A new wave of deadly suicide bombings has shaken the Afghan capital, Kabul, and many Afghans are placing part of the blame on neighbouring Pakistan: Why? Because they accuse Pakistan of sheltering the Taliban insurgents who carry out these attacks. Fed up by the continued violence, some Afghan citizens have launched a boycott of Pakistani products.

The recent series of suicide attacks, the most deadly in more than a year, marked a decisive end to a two-month lull in the violence in Afghanistan. In a televised speech, Afghan President Ashraf Ghani accused Pakistan of offering “sanctuaries” to members of the Taliban who perpetrate attacks on Afghan soil. For years, Afghan Taliban insurgents have used Pakistan’s semi-autonomous border regions as rear bases. They work closely with the Pakistani Taliban, sharing numerous resources.

Despite the clamouring of many citizens, the Afghan government has yet to impose any sanctions on Pakistan, which is Afghanistan’s main trading partner. According to statistics from the Afghan Chamber of Commerce, Pakistani products account for 80% of Afghanistan’s imports. This includes food items as well as construction materials, medicines, and chemical products. Frustrated by this lack of action, some Afghans decided to take matters into their own hands and have organized a boycott of Pakistani products.

An Afghan woman pours a drink made in Pakistani down the drain, and calls on others to buy Afghan goods. 

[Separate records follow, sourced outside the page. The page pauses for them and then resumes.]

Lemma check_title_change_live (ws : option (list string)) (st : State)
  (current last : string) :
  is_loading st = false ->
  sampled ws = Some current ->
  last_title st = Some last ->
  check_title_change ws st =
    (set_last_title (Some current) st,
     negb (String.eqb current last)
     && negb (String.eqb (clean_title last) (clean_title current))).
Proof.
  intros Hl Hs Ht. unfold check_title_change. rewrite Hl, Hs, Ht.
  destruct (String.eqb current last) eqn:Hraw; simpl.
  - apply String.eqb_eq in Hraw. subst last.
    now rewrite set_last_title_same.
  - destruct (String.eqb (clean_title last) (clean_title current));
      reflexivity.
Qed.

(** C2. With no load in flight, a sampled window title and a last
    observed title, [check_title_change] answers true exactly when the
    raw titles differ and their cleaned forms differ; the sampled title
    becomes [last_title] in every case and nothing else changes, so the
    same sample is not reported on the next tick. While a load is in
    flight, or with no window, it answers false and changes nothing. *)
Theorem check_title_change_guard (ws : option (list string)) (st : State) :
  (is_loading st = true -> check_title_change ws st = (st, false)) /\
  (sampled ws = None -> check_title_change ws st = (st, false)) /\
  (forall current last : string,
      is_loading st = false ->
      sampled ws = Some current ->
      last_title st = Some last ->
      let st' := fst (check_title_change ws st) in
      (snd (check_title_change ws st) = true <->
       current <> last /\ clean_title current <> clean_title last) /\
      st' = set_last_title (Some current) st /\
      (current <> last -> clean_title current = clean_title last ->
       snd (check_title_change ws st) = false /\
       last_title st' = Some current) /\
      snd (check_title_change ws st') = false).
Proof.
  split; [| split].
  - intros Hl. unfold check_title_change. rewrite Hl. reflexivity.
  - intros Hs. unfold check_title_change. rewrite Hs.
    destruct (is_loading st); reflexivity.
  - intros current last Hl Hs Ht. cbv zeta.
    rewrite (check_title_change_live ws st current last Hl Hs Ht).
    cbn [fst snd].
    rewrite (check_title_change_live ws _ current current);
      [| exact Hl | exact Hs | reflexivity].
    rewrite String.eqb_refl. cbn [fst snd negb andb].
    rewrite andb_true_iff, !eqb_neq_iff.
    split; [| split; [| split]].
    + split; intros [H1 H2]; split; congruence.
    + reflexivity.
    + intros Hne Hc. split; [| reflexivity].
      apply andb_false_iff. right.
      rewrite Hc, String.eqb_refl. reflexivity.
    + reflexivity.
Qed.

Khan Jan Alakozay, the vice-president of the Afghani Chamber of Commerce, has said he supports this popular initiative. The protest gained momentum quickly and, soon, Afghan social media accounts were flooded with messages, photos and videos calling for a boycott of food items and other products from Pakistan.

"This campaign has popular support, but to be really effective, it would need support within the Afghan government"

Mokhtar Wafayi, an Afghan journalist, is participating in the boycott.

"Many Afghans are very unhappy with Pakistan’s actions – or lack thereof. Many officials at the highest levels of Pakistan’s government made public declarations condemning the recent suicide attacks in Afghanistan. But they don’t do anything. So there’s an upsurge in criticism of Pakistan every time there is a new wave of suicide attacks by the Taliban that are based in Pakistan.

Pakistani bills crossed out as a sign of protest. Pakistan's currency is used in certain parts of Afghanistan.

However, this is the first time that people have been using social media to this extent to express their discontent. The boycott campaign has gotten massive. I support the campaign and I’m even participating in it, though I have to say that I think that it’s an emotional reaction, and may not be effective. It has popular support, but it would need support within the Afghan government to really have an economic effect on Pakistan.

On social media, users share photos of products made in Afghanistan and urge others to buy them rather than Pakistani products. 

My fear is that this campaign will damage Afghan interests in the long-term. Afghans import a majority of products from Pakistan and, in some parts of the country, there are no alternatives. In certain parts of Afghanistan located near the Pakistani border — in Jalalabad and Konar, for example — locals even use Pakistani money to buy goods. If Afghan leaders want to give this campaign a chance, they first need to solve the problem of how to replace Pakistani products.

An Afghan man, wearing his country's flag around his shoulders, burns Pakistani bills. 

Before joining the boycott, I already made an effort to avoid buying Pakistani products whenever possible. And even when it’s over, I’ll still continue to support Afghan-made products.

A call to boycott Pakistan products, widely relayed on social media.